Mon cœur bat contre mes tempes, sous ma langue et jusque dans mes mots. Zelda demeure silencieuse. Silencieuse et sereine. Je ne l'impressionne pas.

Une étincelle sournoise tremblote dans ses pupilles. Ses lèvres s'incurvent en un sourire carnassier dévoilant sa dentition parfaite, tel un prédateur.

—   Il t'a bien dressée, constate-t-elle en laissant paraître son mépris.

Je hausse les épaules.

—   Il s'est contenté d'appliquer vos méthodes.

Elle ne répond pas à la provocation et enchaîne directement.

—   Ma pauvre petite fille, ronronne-t-elle avec cruauté. Si faible. Si... fragile. Bien, puisque tu me le demandes, je vais te répondre. (Elle prononce ces mots comme si elle me faisait une faveur.) Oui, les Sénatrices sont à l'origine de l'attentat de Newton Park.

Le maigre espoir qui subsistait encore en moi s'évapore. Un étau chauffé à blanc enserre douloureusement ma poitrine et m'empêche de respirer. Mes côtes appuient sur mes poumons, un alliage de tissus et d'os qui cherche à briser les lois de la physiologie. La vérité dans sa bouche est un phénomène si rare qu'il aspire l'oxygène de la pièce.

Le doute n'existe plus.

Mes ongles griffent les accoudoirs pour ralentir ma chute. Je tente de garder la tête haute tout en rassemblant ce qu'il reste de fonctionnel dans ma carcasse béante de mensonges. Toutes mes forces se conjuguent pour maintenir un calme froid sur mon visage. Ce n'est que le début du combat.

J'inspire profondément pour ne pas lui offrir ma détresse de visu. Cela ne la ferait que jubiler.

—   Comment est-ce possible ?

Ma mère soupire d'ennui. Son cynisme me met hors de moi.

—   Un fâcheux accident, explique-t-elle. Nous voulions simplement faire croire à un vol pour récupérer des informations dans le Cœur Informatique de l'école. Mais comme tu le sais fort bien, la bombe EM que nous avons utilisée présentait un défaut de transmission. Et l'opération a dégénéré.

—   Pourquoi aviez-vous besoin de ces informations ?

Elle pince les lèvres, réticente à continuer. Mes yeux la dissuadent de rester muette.

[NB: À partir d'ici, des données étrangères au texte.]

Lemma turn_call (Hhx : hx = handle_ext fuel fns H) st port snd rcv msg i fn body l rv ans def : server_at st port snd rcv -> request_at (cmem st) rcv msg ->
  (exists t, vars st !! "result" = Some (CSize, t)) -> codes_ok fns -> fns !! i = Some fn -> m_code msg = 1 + Z.of_nat i ->
  marshaller_body fn = Ret body -> served fn msg l rv snd rcv (load_bytes (cmem st) (snd + 28) 4068) -> answers st = buffers l ++ ans ->
  let reply := reply_data fn rv (i_out <$> l) (load_bytes (cmem st) (snd + 28) 4068) in
  exists st1, exec_line st (Switch (EField "rcv_buf" "code") (dispatch_case <$> fns) def) = Ret (None, st1) /\
    server_at st1 port snd rcv /\ vars st1 = <["result" := (CSize, Some (u32 (reply_code fn reply)))]> (vars st) /\
    load_bytes (cmem st1) (snd + 28) (length reply) = reply /\ request_at (cmem st1) rcv msg /\
    answers st1 = ans /\ world st1 = mkSW (calls (world st) ++ [(fn_name fn, m_sender msg, seen_by l)]) (inbox (world st)) (outbox (world st)).
Proof.
  intros Hs Hreq [t Ht] Hcodes Hi Hcode Hbody [V1 V2 V3 [extra V4] V5 V6 V7] Hans reply.
  destruct (request_fields st snd rcv port msg Hs Hreq) as (F1 & F2 & F3 & F4 & F5). pose proof Hreq as [Hmsg Hbyte Hlen].
  pose proof Hs as [S1 S2 S3 S4 (S51 & S52 & S53 & S54) S6].
  assert (- 2 ^ 31 <= m_sender msg < 2 ^ 31) as Hwho by (rewrite <- Hmsg; exact (swrap_range 32 _ eq_refl)).
  assert (0 <= m_len msg) as Hl0 by (unfold m_len; lia).
  pose proof Hcodes as [[_ Hnd]%NoDup_cons Hcount].
  set (stm := mkC (marshall_params (m_sender msg) (snd + 28) 4068 (rcv + 28) (m_len msg)) (cmem st) (answers st) (world st)).
  destruct (marshal_ok fuel (rpc_defines fns) fns H stm fn body l (m_sender msg) rv (snd + 28) 4068 (rcv + 28) (m_len msg) ans extra
    Hbody V1 V2) as (st1 & E1 & L1 & O1 & B1 & A1 & W1); try done; try lia.
  { by apply (find_named "handle_" fns i). }
  { apply marshall_entered; lia. }
  { cbn [stm cmem]. by rewrite F5. }
  fold reply in E1, L1. set (st2 := mkC (vars st) (cmem st1) (answers st1) (world st1)).
  exists (set_var st2 "result" CSize (reply_code fn reply)).
  assert (exec_line st (Switch (EField "rcv_buf" "code") (dispatch_case <$> fns) def) =
    Ret (None, set_var st2 "result" CSize (reply_code fn reply))) as Esw.
  { rewrite (exec_switch _ _ _ _ _ (m_code msg) _ _ i (msg_name fn) (dispatch_case fn).2); [|done|by rewrite list_lookup_fmap, Hi|..].
    - cbn [dispatch_case Datatypes.snd]. etransitivity; [apply (exec_next _ _ _ st _ _ (set_var st2 "result" CSize (reply_code fn reply)))|done].
      cbn [Cgen.exec_line concat app].
      rewrite (exec_call _ _ _ _ _ _ _ [AVal (m_sender msg); AVal (snd + 28); AVal 4068; AVal (rcv + 28); AVal (m_len msg)]
        (reply_code fn reply) st2).
      + cbn [mbind outcome_bind]. unfold ty_of. cbn [st2 vars]. by rewrite Ht.
      + by apply (dispatch_args st snd rcv port msg).
      + unfold server_ext. rewrite decide_False by (intros [Hc|Hc]; discriminate Hc). unfold marshall_ext.
        rewrite (find_named "marshall_" fns i fn Hnd Hi), Hbody. cbn [mbind outcome_bind]. fold stm. by rewrite Hhx, E1.
    - rewrite Hcode. by apply defines_at.
    - intros j kj bj Hj Hb. rewrite list_lookup_fmap in Hb. destruct (fns !! j) as [g|] eqn:Eg; [|done]. injection Hb as <- <-.
      exists (1 + Z.of_nat j). split; [by apply defines_at|lia]. }
  split_and!; try done.
  - eapply server_keep; [exact Hs|]. intros x Hx. cbn [set_var vars st2]. rewrite lookup_insert_ne; [done|]. intros <-.
    repeat (apply elem_of_cons in Hx as [Hx|Hx]; [discriminate Hx|]). by apply not_elem_of_nil in Hx.
  - assert (forall a n, rcv <= a -> a + Z.of_nat n <= rcv + 4096 -> load_bytes (cmem st1) a n = load_bytes (cmem st) a n) as Hk.
    { intros a n Ha Hn. apply load_bytes_ext. intros c Hc. apply O1; [|lia]. eapply Forall_impl; [exact V3|].
      intros j Hj Hnb. specialize (Hj Hnb). lia. }
    assert (m_len msg = load32 (cmem st) (rcv + 24)) as Hll.
    { rewrite <- Hmsg. unfold m_len. cbn [read_message m_data]. rewrite length_load_bytes. pose proof (load32_range _ (rcv + 24) Hbyte). lia. }
    split; [|done|done]. cbn [set_var cmem st2]. etransitivity; [|exact Hmsg]. unfold read_message, load32 in *.
    rewrite (Hk (rcv + 8)), (Hk (rcv + 12)), (Hk (rcv + 16)), (Hk (rcv + 20)), (Hk (rcv + 24)) by (cbn; lia).
    rewrite (Hk (rcv + 28)) by (rewrite <- ?Hll; lia). done.
Qed.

—   Très bien, accepte-t-elle à contrecœur. Comme tu voudras. (Elle croise les jambes et entrelace ses doigts autour de son genou.) Ces informations étaient vitales pour déjouer une organisation terroriste. Cette année-là, nous soupçonnions plusieurs femmes influentes, des Élites notamment, de financer des sous-réseaux de Clandestins en lien avec la Résistance. Nous craignions une attaque imminente envers le Sénat.

« Au début, nous avons missionné des Silencieuses pour les espionner. Pendant quelques semaines, cela a plutôt bien fonctionné. Nous savions désormais avec certitude quelles femmes étaient impliquées, quelles sommes étaient versées et à quelle fréquence. Mais cela était insuffisant. Nous avions besoin de preuves plus concrètes. Des noms, des lieux de rendez-vous, des entrepôts de stockage. Nous voulions tout savoir pour démanteler le réseau de l'intérieur et trouver la planque des Clandestins.

Ma mère relate cette tragédie aussi simplement qu'un conte pour enfants et je me retrouve à vouloir la faire taire. Définitivement. L'écouter est une torture.

—   Mais ces femmes savaient parfaitement comment se protéger. Aucune donnée n'était laissée au hasard. Tout était crypté, sécurisé ou simplement effacé. Des Torpilleurs les escortaient en permanence et le plus petit de leur appareil électronique possédait un Bouclier de Force V, équivalent à celui du Sénat.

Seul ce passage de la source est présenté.